*Exercise objective*. Go through the records, and copy each line in which the string "unfold" is present.

*Data shown*.

(** The order of preference of the adjustment.  With draws missing, a slot that
    was turned into a draw belongs to a match whose draw is at least as probable
    as that of any candidate slot left as it was.  With draws in excess, a draw
    that was reverted belongs to a match whose draw is at most as probable as
    that of any draw left in place whose suggested outcome is not the draw. *)
Theorem ajustarEmpates_preferencia (quiniela ajustada : Quiniela)
    (partidosClasificados : list PartidoClasificado) :
  ajustarEmpates quiniela partidosClasificados = Devuelve ajustada ->
  forall i j (ri rj : Resultado) (pi pj : PartidoClasificado),
    quiniela !! i = Some ri -> quiniela !! j = Some rj ->
    partidosClasificados !! i = Some pi -> partidosClasificados !! j = Some pj ->
    ((empates quiniela < EMPATES_MIN)%nat ->
     Resultado_eqb ri E = false -> ajustada !! i = Some E ->
     Resultado_eqb rj E = false -> ajustada !! j = Some rj ->
     0.20 < prob_empate pj ->
     prob_empate pj <= prob_empate pi) /\
    ((EMPATES_MAX < empates quiniela)%nat ->
     ri = E -> Resultado_eqb (resultadoSugerido pi) E = false ->
     ajustada !! i = Some (resultadoSugerido pi) ->
     rj = E -> Resultado_eqb (resultadoSugerido pj) E = false ->
     ajustada !! j = Some E ->
     prob_empate pi <= prob_empate pj).
Proof.
  unfold ajustarEmpates. intros H i j ri rj pi pj Hi Hj Hpi Hpj.
  assert (Hli := lookup_lt_Some _ _ _ Hi). assert (Hlj := lookup_lt_Some _ _ _ Hj).
  split.
  - intros Hmin HriE Hai HrjE Haj Hgt.
    destruct (Nat.ltb_spec (empates quiniela) EMPATES_MIN); [|lia].
    destruct (candidatosFaltantes partidosClasificados 0 quiniela)
      as [cs|e] eqn:Hcs; [|discriminate].
    cbn [mbind resultado_js_bind] in H. inversion H as [Hq]. clear H.
    unfold ponerEmpates in Hq.
    set (orden := ordenar (fun a b => Qle_bool (prob b - prob a) 0) cs) in *.
    set (n := Nat.min _ _) in Hq.
    assert (Hd := candidatosFaltantes_datos _ _ _ _ Hcs).
    rewrite Forall_forall in Hd.
    assert (Hperm : orden ≡ₚ cs) by apply ordenar_perm.
    (* the slot turned into a draw is among the first [n] *)
    destruct (poner_posicion (take n orden) quiniela i) as [Heq|[_ Hin]].
    { rewrite Hq, Hai, Hi in Heq. inversion Heq; subst ri. discriminate. }
    apply list_elem_of_fmap in Hin as (ci & Hidx & Hci).
    assert (Hci' : ci ∈ cs).
    { rewrite <- Hperm. eapply elem_of_sublist; [exact Hci|apply sublist_take]. }
    destruct (Hd ci Hci') as (_ & _ & p & _ & _ & Hp & _ & Hprob).
    rewrite <- Hidx, Hpi in Hp. inversion Hp; subst p.
    (* the candidate left as it was is among the others *)
    destruct (candidatosFaltantes_completo _ _ 0 cs j rj pj Hcs Hj HrjE Hpj Hgt)
      as (cj & Hcj & Hjdx & Hprobj).
    assert (Hcj' : cj ∈ take n orden ++ drop n orden)
      by (rewrite take_drop, Hperm; exact Hcj).
    apply elem_of_app in Hcj' as [Hcj'|Hcj'].
    { assert (HE : ajustada !! j = Some E).
      { rewrite <- Hq. apply poner_pone; [|exact Hlj].
        apply list_elem_of_fmap. exists cj. split; [lia|exact Hcj']. }
      rewrite Haj in HE. inversion HE; subst rj. discriminate. }
    pose proof (orden_descendente cs) as Hs. fold orden in Hs.
    rewrite <- (take_drop n orden) in Hs.
    pose proof (StronglySorted_app_1_elem_of _ _ _ _ _ Hs Hci Hcj') as Hle.
    cbn beta in Hle. rewrite Hprob, Hprobj in Hle. exact Hle.
  - intros Hmax -> HsiE Hai -> HsjE Haj.
    destruct (Nat.ltb_spec (empates quiniela) EMPATES_MIN);
      [unfold EMPATES_MIN, EMPATES_MAX in *; lia|].
    destruct (Nat.ltb_spec EMPATES_MAX (empates quiniela)); [|lia].
    destruct (candidatosEmpate partidosClasificados 0 quiniela)
      as [cs|e] eqn:Hcs; [|discriminate].
    cbn [mbind resultado_js_bind] in H. unfold quitarEmpates in H.
    set (orden := ordenar (fun a b => Qle_bool (prob a - prob b) 0) cs) in *.
    set (n := Nat.min _ _) in H.
    assert (Hd := candidatosEmpate_datos _ _ _ _ Hcs).
    rewrite Forall_forall in Hd.
    assert (Hperm : orden ≡ₚ cs) by apply ordenar_perm.
    destruct (quitar_posicion _ _ _ _ i H) as [Heq|(Hin & _)].
    { rewrite Hai, Hi in Heq. inversion Heq as [Heq']. rewrite Heq' in HsiE.
      discriminate. }
    apply list_elem_of_fmap in Hin as (ci & Hidx & Hci).
    assert (Hci' : ci ∈ cs).
    { rewrite <- Hperm. eapply elem_of_sublist; [exact Hci|apply sublist_take]. }
    destruct (Hd ci Hci') as (_ & _ & p & Hp & Hprob).
    rewrite <- Hidx, Hpi in Hp. inversion Hp; subst p.
    destruct (candidatosEmpate_completo _ _ 0 cs j pj Hcs Hj Hpj)
      as (cj & Hcj & Hjdx & Hprobj).
    assert (Hcj' : cj ∈ take n orden ++ drop n orden)
      by (rewrite take_drop, Hperm; exact Hcj).
    apply elem_of_app in Hcj' as [Hcj'|Hcj'].
    { assert (HE : ajustada !! j = Some (resultadoSugerido pj)).
      { eapply quitar_pone; [exact H| |exact Hlj|exact Hpj].
        apply list_elem_of_fmap. exists cj. split; [lia|exact Hcj']. }
      rewrite Haj in HE. inversion HE as [HE']. rewrite <- HE' in HsjE.
      discriminate. }
    pose proof (orden_ascendente cs) as Hs. fold orden in Hs.
    rewrite <- (take_drop n orden) in Hs.
    pose proof (StronglySorted_app_1_elem_of _ _ _ _ _ Hs Hci Hcj') as Hle.
    cbn beta in Hle. rewrite Hprob, Hprobj in Hle. exact Hle.
Qed.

*Task result*.
  unfold ajustarEmpates. intros H i j ri rj pi pj Hi Hj Hpi Hpj.
    unfold ponerEmpates in Hq.
      [unfold EMPATES_MIN, EMPATES_MAX in *; lia|].
    cbn [mbind resultado_js_bind] in H. unfold quitarEmpates in H.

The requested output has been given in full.